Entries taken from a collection
Lemma migrateV1ToV2_throw job d n w :
  isV1 d = true → isNil (d !! "flowVersion") = true →
  migrateV1ToV2 (job, d, n) w = (w, Err TypeError).
Proof.
  unfold migrateV1ToV2, isV1. intros -> Hnil.
  unfold mbind, M_bind, readProp. by rewrite Hnil.
Qed.

Lemma migrateV1ToV2_run job d n w :
  isV1 d = true → isNil (d !! "flowVersion") = false →
  migrateV1ToV2 (job, d, n) w
  = (stored job.1 (withData (v2Of d) job.2) w,
     Ok ((job.1, withData (v2Of d) job.2), v2Of d, S n)).
Proof.
  unfold migrateV1ToV2, isV1. intros -> Hnil.
  unfold mbind, M_bind, readProp. by rewrite Hnil.
Qed.

Lemma migrateV2ToV3_skip job d n w :
  strictEqNum (schemaVersion d) 2 = false →
  migrateV2ToV3 (job, d, n) w = (w, Ok (job, d, n)).
Proof. unfold migrateV2ToV3. by intros ->. Qed.

Lemma migrateV2ToV3_run job d n w :
  strictEqNum (schemaVersion d) 2 = true →
  migrateV2ToV3 (job, d, n) w
  = match updateCronExpressionOfRedisToPostgresTable job.2 w with
    | (w1, Ok true) =>
        let d3 := setProp "schemaVersion" (Some (VNum 3)) d in
        (stored job.1 (withData d3 job.2) w1,
         Ok ((job.1, withData d3 job.2), d3, S n))
    | (w1, Ok false) => (w1, Ok (job, d, n))
    | (w1, Err e) => (w1, Err e)
    end.
Proof.
  unfold migrateV2ToV3. intros ->. unfold mbind, M_bind.
  by destruct (updateCronExpressionOfRedisToPostgresTable job.2 w)
    as [w1 [[]|e]].
Qed.

Lemma migrateV3ToV4_skip job d n w :
  strictEqNum (schemaVersion d) 3 = false →
  migrateV3ToV4 (job, d, n) w = (w, Ok (job, d, n)).
Proof. unfold migrateV3ToV4. by intros ->. Qed.

Lemma migrateV3ToV4_run job d n w :
  strictEqNum (schemaVersion d) 3 = true →
  migrateV3ToV4 (job, d, n) w
  = (stored job.1 (withData (renameExecutionType d) job.2) w,
     Ok ((job.1, withData (renameExecutionType d) job.2),
         renameExecutionType d, S n)).
Proof. unfold migrateV3ToV4. by intros ->. Qed.

Lemma updateCron_unrepeatable (j : Job) w :
  repeat j ≫= tz = None ∨ repeat j ≫= pattern = None →
  updateCronExpressionOfRedisToPostgresTable j w
  = (withLog (log w ++ [ErrorUnrepeatableJob]) w, Ok false).
Proof.
  unfold updateCronExpressionOfRedisToPostgresTable.
  intros [-> | ->]; [done|]. by destruct (repeat j ≫= tz).
Qed.

Lemma updateCron_repeatable (j : Job) w t p d :
  repeat j ≫= tz = Some t → repeat j ≫= pattern = Some p →
  data j = Some d →
  updateCronExpressionOfRedisToPostgresTable j w
  = if dbOnline w then
      match List.find (publishedAs (d !! "flowVersionId")) (flowTable w) with
      | Some flow =>
          (withFlowTable
             (map (setSchedule (flowId flow) (cronSchedule t p)) (flowTable w))
             w,
           Ok true)
      | None => (w, Ok false)
      end
    else (w, Err PersistenceError).
Proof.
  unfold updateCronExpressionOfRedisToPostgresTable.
  intros -> -> ->. unfold mbind, M_bind, readProp. simpl.
  unfold findOneByPublishedVersionId.
  destruct (dbOnline w) eqn:Hdb; [|done].
  destruct (List.find _ _) as [flow|]; [|done].
  unfold updateSchedule. by rewrite Hdb.
Qed.

Lemma find_publishedAs_flowKeys key (t t' : list Flow) :
  flowKeys t = flowKeys t' →
  isNilOpt (List.find (publishedAs key) t)
  = isNilOpt (List.find (publishedAs key) t').
Proof.
  revert t'. induction t as [|f t IH]; intros [|f' t']; try done.
  simpl. intros [= Hid Hpv Hrest].
  unfold publishedAs at 1 3. rewrite Hpv.
  destruct (match publishedVersionId f' with
            | Some pv => strictEqStr key pv
            | None => false
            end); [done|by apply IH].
Qed.

Lemma declines_inv w (j : Job) :
  declines w j →
  ∃ evs, updateCronExpressionOfRedisToPostgresTable j w
         = (withLog (log w ++ evs) w, Ok false).
Proof.
  unfold declines.
  destruct (repeat j ≫= tz) as [t|] eqn:Ht;
    [destruct (repeat j ≫= pattern) as [p|] eqn:Hp|].
  - destruct (data j) as [d|] eqn:Hd.
    + rewrite (updateCron_repeatable j w t p d) by done.
      destruct (dbOnline w); [|done].
      destruct (List.find _ _); [done|]. intros _.
      exists []. by rewrite withLog_nil.
    + unfold updateCronExpressionOfRedisToPostgresTable.
      by rewrite Ht, Hp, Hd.
  - intros _. exists [ErrorUnrepeatableJob].
    apply updateCron_unrepeatable. by right.
  - intros _. exists [ErrorUnrepeatableJob].
    apply updateCron_unrepeatable. by left.
Qed.

Lemma declines_stable w w2 (j : Job) :
  dbOnline w2 = dbOnline w →
  flowKeys (flowTable w2) = flowKeys (flowTable w) →
  declines w j → declines w2 j.
Proof.
  intros Hdb Hkeys. unfold declines.
  destruct (repeat j ≫= tz) as [t|] eqn:Ht;
    [destruct (repeat j ≫= pattern) as [p|] eqn:Hp|].
  - destruct (data j) as [d|] eqn:Hd.
    + rewrite !(updateCron_repeatable j _ t p d) by done.
      rewrite Hdb. destruct (dbOnline w); [|done].
      pose proof (find_publishedAs_flowKeys (d !! "flowVersionId") _ _ Hkeys)
        as Hfind.
      destruct (List.find _ (flowTable w)), (List.find _ (flowTable w2));
        done.
    + unfold updateCronExpressionOfRedisToPostgresTable.
      by rewrite Ht, Hp, Hd.
  - intros _. rewrite updateCron_unrepeatable; [done|by right].
  - intros _. rewrite updateCron_unrepeatable; [done|by left].
Qed.

Lemma declines_evolves P w w2 (j : Job) :
  evolves P w w2 → declines w j → declines w2 j.
Proof.
  intros Hev. apply declines_stable; [apply Hev|apply Hev].
Qed.

Lemma settledJob_stable w w2 (j : Job) :
  dbOnline w2 = dbOnline w →
  flowKeys (flowTable w2) = flowKeys (flowTable w) →
  settledJob w j → settledJob w2 j.
Proof.
  intros Hdb Hkeys. unfold settledJob. destruct (data j); [|done].
  intros (H1 & H3 & H2). repeat split; [done..|].
  intros Hv. eapply declines_stable; eauto.
Qed.

Lemma settledJob_evolves P w w2 (j : Job) :
  evolves P w w2 → settledJob w j → settledJob w2 j.
Proof. intros Hev. apply settledJob_stable; apply Hev. Qed.

Lemma evolves_withLog P w evs : evolves P w (withLog (log w ++ evs) w).
Proof. by constructor. Qed.

End Blocks.

(** ** One job through the loop body *)

Section OneJob.

Implicit Types (w : World) (d : obj) (st : LoopState) (i n : nat).

Lemma inSync_stored i (j j' : Job) d n w :
  scheduledJobs w !! i = Some (Some j) →
  inSync i ((i, withData d j'), d, n) (stored i (withData d j') w).
Proof.
  intros Hi. repeat split. simpl.
  apply list_lookup_insert_eq. by eapply lookup_lt_Some.
Qed.

Lemma isV1_schemaVersion d (k : Z) :
  schemaVersion d = Some (VNum k) → k ≠ 1 → isV1 d = false.
Proof.
  intros Hd Hk. unfold isV1. rewrite Hd. simpl. by apply bool_decide_eq_false.
Qed.

Lemma migrateV1ToV2_post i st w w1 st1 :
  inSync i st w → migrateV1ToV2 st w = (w1, Ok st1) →
  inSync i st1 w1 ∧ isV1 st1.1.2 = false.
Proof.
  destruct st as [[job d] n]. intros (Hidx & Hrec & Hdata).
  simpl in Hidx, Hrec, Hdata. destruct (isV1 d) eqn:Hv1.
  - destruct (isNil (d !! "flowVersion")) eqn:Hfv.
    + by rewrite migrateV1ToV2_throw.
    + rewrite migrateV1ToV2_run by done. intros [= <- <-]. rewrite Hidx.
      split; [by eapply inSync_stored|]. simpl.
      eapply isV1_schemaVersion; [apply normalizedJobData_schemaVersion|done].
  - rewrite migrateV1ToV2_skip by done. by intros [= <- <-].
Qed.
(** A line after its intro, title and label markup. *)
Definition marked (vars : data_definitions) (line : str) : str :=
  format_labels vars (format_title vars (format_intro vars line)).

(** The document event of a key whose pass has no chord error. *)
Definition document fl (dest_filename : str) (file_contents : list str)
    (key : str) : list event :=
  match key_pass fl key file_contents with
  | Ok st =>
      [EvProcessDocument (dest_filename ++ lit " (" ++ key ++ lit ")")
         (formatted_lines st)]
  | Raise _ => []
  end.


(** ** musiccharts/read_file.py and the start of [main] *)

Definition COMMA : N := 44.

(** [s.endswith(c)] for one character. *)
Definition endswith (s : str) (c : N) : bool :=
  match last s with
  | Some x => N.eqb x c
  | None => false
  end.

(** [os.path.join(a, b)] with the POSIX separator. *)
Definition path_join (a b : str) : str :=
  if startswith b [SLASH] then b
  else if bool_decide (a = []) || endswith a SLASH then a ++ b
  else a ++ [SLASH] ++ b.

(** What [read_file_contents] asks of the operating system:
    [os.path.isfile], [os.getcwd], and [open(path, "r")] with the lines that
    iterating over the file gives, [None] standing for
    [FileNotFoundError].  Other failures of [open] are not modelled. *)
Record file_system : Type := FileSystem {
  isfile : str -> bool;
  getcwd : str;
  open_read : str -> option (list str)
}.

(** Lines 27 and 28 of [read_file_contents]: the path that is opened. *)
Definition opened_path (fs : file_system) (filename : str) : str :=
  if isfile fs filename then filename else path_join (getcwd fs) filename.

(** [read_file_contents(filename)]. *)
Definition read_file_contents (fs : file_system) (filename : str)
  : run (list str) :=
  let filename := opened_path fs filename in
  match open_read fs filename with
  | None =>
      Run [EvPrint (lit "File not found: " ++ filename ++ [NEWLINE]
                    ++ lit "Exiting...")]
        (Raise (SystemExit 0))
  | Some file_object =>
      Run [] (Ok (fold_left (fun file_contents line =>
                               file_contents ++ [rstrip line])
                    file_object []))
  end.

(** The attributes of [args] that [main] reads after parsing, but for
    [font_size] and [keep_tex], which only go to [process_document]:
    [dest_filename] is [None] without the option [-n]. *)
Record arguments : Type := Args {
  arg_input : list str;
  arg_keys : str;
  arg_dest_filename : option str
}.

Section Main.

Variable vars : data_definitions.
Variable fs : file_system.

(** The function that the name [format_line] stands for in [main]. *)
Variable format_line_call : dict -> result dict.

(** The text of [parser.print_help()]. *)
Variable help_text : str.

(** The substitution [re.sub] of line 86, which takes the name of the
    document from the name of the source file. *)
Variable default_name : str -> str.

(** Line 89: [args.keys.split(",")]. *)
Definition keys_of_argument (arg : str) : list str := split COMMA arg.

(** Lines 83 to 86: a destination name that is [None] or empty is
    replaced. *)
Definition destination (args : arguments) (src_filename : str) : str :=
  match arg_dest_filename args with
  | Some (c :: name) => c :: name
  | _ => default_name src_filename
  end.

(** Lines 71 to 129 of [main], from the parsed arguments. *)
Definition cli_main (args : arguments) : run unit :=
  if bool_decide (1 < length (arg_input args))%nat then
    Run [EvPrint ([NEWLINE]
                  ++ lit "Error: more than one source file provided "
                  ++ lit "for processing!"
                  ++ [NEWLINE])]
      (Raise (SystemExit 1))
  else
    match arg_input args with
    | [] => Run [EvPrint help_text] (Raise (SystemExit 1))
    | src_filename :: _ =>
        run_bind (read_file_contents fs src_filename)
          (fun file_contents =>
             main vars format_line_call (keys_of_argument (arg_keys args))
               (destination args src_filename) file_contents)
    end.

End Main.

(** ** Python regular expressions, as far as line 86 of [cli.py] needs *)

Module Re.

(** Patterns: one character of a class, a sequence, a greedy repetition
    [r*] and a numbered group. *)
Inductive regex : Type :=
  | Chr (p : N -> bool)
  | Seq (r1 r2 : regex)
  | Star (r : regex)
  | Group (n : nat) (r : regex).

(** The text of the groups matched so far, the latest first. *)
Abbreviation groups := (list (nat * list N)).

(** [m.group(n)] in a replacement template: empty for a group that took
    no part in the match. *)
Fixpoint group (n : nat) (g : groups) : str :=
  match g with
  | [] => []
  | (k, text) :: g' => if Nat.eqb k n then text else group n g'
  end.

(** The ways to repeat [step] from [s], in the order a backtracking matcher
    tries them: one more repetition first, the longest first, then none.  A
    repetition that consumes nothing is not taken; [n] bounds the number of
    repetitions and is the length of the text. *)
Fixpoint star_matches (step : str -> groups -> list (str * groups))
    (n : nat) (s : str) (g : groups) : list (str * groups) :=
  match n with
  | 0 => [(s, g)]
  | S n' =>
      flat_map (fun x => if bool_decide (length (fst x) < length s)%nat
                         then star_matches step n' (fst x) (snd x) else [])
        (step s g)
      ++ [(s, g)]
  end.

(** The ways [r] matches at the start of [s], in the order a backtracking
    matcher tries them: each with the rest of [s] and the groups. *)
Fixpoint matches (r : regex) (s : str) (g : groups) : list (str * groups) :=
  match r with
  | Chr p =>
      match s with
      | c :: s' => if p c then [(s', g)] else []
      | [] => []
      end
  | Seq r1 r2 =>
      flat_map (fun x => matches r2 (fst x) (snd x)) (matches r1 s g)
  | Star r1 => star_matches (matches r1) (length s) s g
  | Group n r1 =>
      map (fun x => (fst x, (n, take (length s - length (fst x)) s) :: snd x))
        (matches r1 s g)
  end.

(** [re.sub(r, template, s)] for the template that is the group [k]:
    matches are searched from the left and do not overlap; [skip] counts the
    characters of the last match that are still to be dropped. *)
Fixpoint sub_from (r : regex) (k : nat) (skip : nat) (s : str) : str :=
  match s with
  | [] =>
      match skip, head (matches r [] []) with
      | 0, Some (_, g) => group k g
      | _, _ => []
      end
  | c :: s' =>
      match skip with
      | S n => sub_from r k n s'
      | 0 =>
          match head (matches r s []) with
          | Some (rest, g) =>
              let consumed := (length s - length rest)%nat in
              if Nat.eqb consumed 0
              then group k g ++ c :: sub_from r k 0 s'
              else group k g ++ sub_from r k (consumed - 1) s'
          | None => c :: sub_from r k 0 s'
          end
      end
  end.
(** ** A session after one request to /generate *)



Lemma json_export_object_witness :
  (current_posts (sess Served.served) = Some Served.served_posts
   /\ Served.served_posts <> []
   /\ (None : option pystr) <> Some (lit "csv"))
  /\ exists data st',
       export_posts Sample.ascii_runtime (Sample.scripted Runs.two_tags) None Served.served
       = (Returned (SendJson (PDict data) (lit "social_media_posts.json")), st')
       /\ Dict.keys data = [lit "menu_text"; lit "language"; lit "generated_at"; lit "posts"]
       /\ Dict.get (lit "posts") data = Some (PList (map PDict Served.served_posts)).
Proof.
  assert (Hposts : current_posts (sess Served.served) = Some Served.served_posts)
    by (vm_compute; reflexivity).
  assert (Hne : Served.served_posts <> []) by (vm_compute; discriminate).
  assert (Hfmt : (None : option pystr) <> Some (lit "csv")) by discriminate.
  split; [split; [exact Hposts | split; [exact Hne | exact Hfmt]]|].
  destruct (json_export_object Sample.ascii_runtime (Sample.scripted Runs.two_tags) None
              Served.served Served.served_posts Hposts Hne Hfmt) as (data & st' & Hrun & Hkeys & Hp & _).
  exists data, st'. split; [exact Hrun | split; [exact Hkeys | exact Hp]].
Defined.

(** ** What the normalisation of hashtags does ensure *)

Lemma trimmed_tag_checked (tag : pystr) : trimmed_tagb tag = true -> trimmed_tag tag.
Proof.
  unfold trimmed_tagb, trimmed_tag. intros H.
  apply andb_true_iff in H as [H Hlast]. apply andb_true_iff in H as [Hne Hhead].
  split; [apply pystr_eqb_neq; destruct (pystr_eqb tag []); [discriminate | reflexivity]|].
  split; intros c Hc; rewrite Hc in *.
  - apply negb_true_iff, N.eqb_neq in Hhead. exact Hhead.
  - apply negb_true_iff in Hlast. exact Hlast.
Qed.

Lemma cleaned_tag_trimmed (s : pystr) :
  py_lstrip_hash (py_strip s) <> [] -> trimmed_tag (py_lstrip_hash (py_strip s)).
Proof.
  intros Hne. split; [exact Hne|]. split.
  - intros c Hc. apply head_Some in Hc as [r Hr].
    pose proof (lstrip_by_head is_hash _ _ _ Hr) as Hhash.
    unfold is_hash in Hhash. apply N.eqb_neq in Hhash. exact Hhash.
  - intros c Hc. unfold py_lstrip_hash in *.
    destruct (lstrip_by_suffix is_hash (py_strip s)) as (pre & Hsplit & _).
    apply (rstrip_by_last is_space (lstrip_by is_space s)). fold (py_strip s).
    rewrite Hsplit, last_app, Hc. reflexivity.
Qed.

Section TrimmedTags.

Context (rt : runtime).

Lemma clean_tags_trimmed (raw : list pyval) : Forall trimmed_tag (clean_tags rt raw).
Proof.
  eapply Forall_impl; [apply clean_tags_shape|].
  intros t (Hne & s & ->). apply cleaned_tag_trimmed. exact Hne.
Qed.

Lemma generated_tags_trimmed (tags : list pystr) :
  generated_tags rt tags -> Forall trimmed_tag tags.
Proof.
  intros [-> | [raw ->]].
  - repeat (apply Forall_cons_2; [apply trimmed_tag_checked; reflexivity|]). apply Forall_nil_2.
  - destruct raw;
      try (repeat (apply Forall_cons_2; [apply trimmed_tag_checked; reflexivity|]);
           apply Forall_nil_2).
    unfold normalize_hashtags.
    destruct (fill_hashtags_prefix rt (3 - length (take 3 (ensure_berlin_tag rt (clean_tags rt l))))
                (take 3 (ensure_berlin_tag rt (clean_tags rt l)))) as (added & -> & Hadded).
    apply Forall_app. split.
    + apply Forall_take. unfold ensure_berlin_tag.
      pose proof (clean_tags_trimmed l) as Hclean.
      assert (Hb : trimmed_tag (lit "BerlinEats")) by (apply trimmed_tag_checked; reflexivity).
      destruct (negb _); [|exact Hclean].
      destruct (3 <=? _)%nat.
      * apply Forall_insert; assumption.
      * apply Forall_app. split; [exact Hclean | apply Forall_cons_2; [exact Hb | apply Forall_nil_2]].
    + eapply Forall_impl; [exact Hadded|]. intros t Ht.
      apply trimmed_tag_checked.
      repeat (apply elem_of_cons in Ht as [-> | Ht]; [reflexivity|]).
      apply elem_of_nil in Ht. contradiction.
Qed.

(** Every hashtag of a post returned by the generator is a string
    that is not empty, does not begin with a hash sign and does not end
    with white space. *)
Lemma returned_hashtags_trimmed (ext : services) (menu_text : pystr) (num_posts : Z)
    (language : pystr) (ab_test_mode : bool) (st st' : state) (posts : list Dict.dict) :
  generate_multiple_social_media_posts rt ext menu_text num_posts language ab_test_mode st
  = (Returned posts, st') ->
  Forall (fun post => exists tags,
            Dict.get (lit "hashtags") post = Some (PList (map PStr tags))
            /\ Forall trimmed_tag tags) posts.
Proof.
  intros Hrun.
  destruct (generate_multiple_posts_made rt ext _ _ _ _ _ _ _ Hrun) as [Hmade _].
  apply Forall_lookup. intros i post Hi.
  destruct (Hmade i post Hi) as [(tags & Hget & Htags) _].
  exists tags. split; [exact Hget | exact (generated_tags_trimmed tags Htags)].
Qed.

End TrimmedTags.

(** ** Worked requests *)

(** A blank menu text is refused before anything else happens. *)
Example blank_menu_refused :
  generate_posts Sample.ascii_runtime (Sample.scripted Runs.two_tags) Forms.blank_menu
    Sample.initial
  = (Returned (Redirect (lit "index")),
     flashed (lit "Please enter your restaurant menu text.") Sample.initial).
Proof. vm_compute. reflexivity. Qed.

(** "Wurst.final.PNG" is accepted, saved under a fresh name with the
    extension in lower case, and becomes the image of the second post. *)
Example png_upload_saved :
  exists body st',
    upload_image Sample.ascii_runtime (Sample.scripted Runs.two_tags) Forms.png_upload
      Served.served = (Returned (Jsonify body 200), st')
    /\ Dict.get (lit "filename") body = Some (PStr (lit "uuid-2.png"))
    /\ saved_files st' = [(lit "/tmp/uploads/uuid-2.png", lit "Wurst.final.PNG")]
    /\ (Dict.get (lit "image_url") <$> default [] (current_posts (sess st')) !! 1%nat)
       = Some (Some (PStr (lit "/uploaded_image/uuid-2.png"))).
Proof. do 2 eexists. vm_compute. repeat split; reflexivity. Qed.

(** A locality tag in fourth place counts for the check and is then cut. *)
Example locality_tag_in_fourth_place :
  normalize_hashtags Sample.ascii_runtime
    (PList [PStr (lit "currywurst"); PStr (lit "streetfood"); PStr (lit "lunch");
            PStr (lit "Kreuzberg")])
  = [lit "currywurst"; lit "streetfood"; lit "lunch"].
Proof. vm_compute. reflexivity. Qed.

(** * Further properties *)

(** ** One post *)

Section OnePost.

Context (rt : runtime) (ext : services).

(** The record [build_post] makes, field by field. *)
Lemma build_post_result (language : pystr) (d : Dict.dict) (st : state) :
  let image_prompt := Dict.get_default (lit "image_prompt") (PStr []) d in
  let base :=
    [ (lit "caption", PStr (py_str rt (Dict.get_default (lit "caption") (PStr []) d)));
      (lit "hashtags",
       PList (map PStr (normalize_hashtags rt
                          (Dict.get_default (lit "hashtags") (PList []) d))));
      (lit "image_url", image_for ext (image_calls st) image_prompt);
      (lit "image_prompt", image_prompt);
      (lit "variant", Dict.get_default (lit "variant") (PStr []) d);
      (lit "post_id", PStr (uuid4 ext (uuid_calls st))) ] in
  build_post rt ext language d st
  = (Returned
       (if pystr_eqb language (lit "both")
           && py_bool (Dict.get_default (lit "caption_german") PNone d)
        then base ++ [(lit "caption_german",
                       PStr (py_str rt (Dict.get_default (lit "caption_german") (PStr []) d)))]
        else base),
     tick_uuid (if py_bool image_prompt then tick_image st else st)).
Proof.
  cbv zeta. unfold build_post, image_for.
  destruct (py_bool (Dict.get_default (lit "image_prompt") (PStr []) d)).
  - cbv beta iota delta [try_except generate_food_image bind call_images raise ret new_uuid].
    destruct (images_generate ext (image_calls st) _) as [| |[url|]];
      destruct (_ && _); reflexivity.
  - cbv beta iota delta [bind ret new_uuid]. destruct (_ && _); reflexivity.
Qed.

(** The record [fallback_post] makes. *)
Lemma fallback_post_result (language : pystr) (st : state) :
  let base :=
    [ (lit "caption", PStr fallback_caption);
      (lit "hashtags", PList [PStr (lit "BerlinEats"); PStr (lit "foodie"); PStr (lit "Mitte")]);
      (lit "image_url", image_for ext (image_calls st) (PStr default_prompt));
      (lit "image_prompt", PStr default_prompt);
      (lit "variant", PStr (lit "casual"));
      (lit "post_id", PStr (uuid4 ext (uuid_calls st))) ] in
  fallback_post ext language st
  = (Returned
       (if pystr_eqb language (lit "both")
        then base ++ [(lit "caption_german", PStr fallback_caption_german)]
        else base),
     tick_uuid (tick_image st)).
Proof.
  cbv zeta. unfold fallback_post, image_for.
  change (py_bool (PStr default_prompt)) with true. cbv iota.
  cbv beta iota delta [try_except generate_food_image bind call_images raise ret new_uuid].
  destruct (images_generate ext (image_calls st) _) as [| |[url|]];
    destruct (pystr_eqb language (lit "both")); reflexivity.
Qed.

End OnePost.

(** ** The two loops, post by post *)

Lemma spent_zero (st : state) : spent 0 st st.
Proof. split; [apply made_zero | lia]. Qed.

Lemma spent_trans (j k : nat) (st1 st2 st3 : state) :
  spent j st1 st2 -> spent k st2 st3 -> spent (j + k) st1 st3.
Proof.
  intros [Hm1 Hi1] [Hm2 Hi2]. split; [exact (made_trans _ _ _ _ _ Hm1 Hm2) | lia].
Qed.

Section Loops.

Context (rt : runtime) (ext : services).

Lemma build_post_spent (language : pystr) (d : Dict.dict) (st : state) :
  exists post st',
    build_post rt ext language d st = (Returned post, st') /\ spent 1 st st'.
Proof.
  pose proof (build_post_result rt ext language d st) as H. cbv zeta in H.
  do 2 eexists. split; [exact H|].
  destruct (py_bool (Dict.get_default (lit "image_prompt") (PStr []) d));
    unfold spent, made; simpl; repeat split; lia.
Qed.
(** * trans.py: the localization sync script of wire-webapp

    A shallow embedding of [src/trans.py] and the properties of it that the
    specification states.  The script shells out to [crowdin-cli] twice, then
    walks [app/script/localization/], strips country suffixes from file
    names, deletes the files of unsupported locales and rewrites the content
    of the others.

    Modelling choices:
    - Python byte strings are [string] (a list of 8-bit characters);
    - the file system is a finite map from paths to contents, the standard
      output is the text written so far; both are threaded explicitly;
    - an unhandled Python exception is the [Raise] outcome of [result];
    - the directory holds regular files only, and [os.path.join root name]
      is [root +:+ name] because [root] ends with a slash and a directory
      entry never starts with one. *)

From Stdlib Require Import ZArith Lia Ascii.
From stdpp Require Import gmap strings.

Local Open Scope Z_scope.

(* Let [simpl] compute concatenations of literals. *)
#[local] Arguments String.append !_ _ / : simpl nomatch.

(** ** Characters that cannot be written inside a literal *)

Definition nl : ascii := "010"%char.
Definition dquote : ascii := "034"%char.
Definition str (c : ascii) : string := String c "".

(** ** The built-in string operations the script uses *)

Module Py.

(** [len(s)] *)
Definition len (s : string) : nat := String.length s.

(** [s.replace('', new)]: [new] goes before every character and at the end. *)
Fixpoint interleave (new s : string) : string :=
  match s with
  | "" => new
  | String c s' => new +:+ String c (interleave new s')
  end.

* [Work task]
Go to the line with "dbOnline w then" in the entries above and repeat every line from there through the line with "isNilOpt (List.find (publishedAs key) t)", exactly and with no other text.

* [Solution to this task]
  = if dbOnline w then
      match List.find (publishedAs (d !! "flowVersionId")) (flowTable w) with
      | Some flow =>
          (withFlowTable
             (map (setSchedule (flowId flow) (cronSchedule t p)) (flowTable w))
             w,
           Ok true)
      | None => (w, Ok false)
      end
    else (w, Err PersistenceError).
Proof.
  unfold updateCronExpressionOfRedisToPostgresTable.
  intros -> -> ->. unfold mbind, M_bind, readProp. simpl.
  unfold findOneByPublishedVersionId.
  destruct (dbOnline w) eqn:Hdb; [|done].
  destruct (List.find _ _) as [flow|]; [|done].
  unfold updateSchedule. by rewrite Hdb.
Qed.

Lemma find_publishedAs_flowKeys key (t t' : list Flow) :
  flowKeys t = flowKeys t' →
  isNilOpt (List.find (publishedAs key) t)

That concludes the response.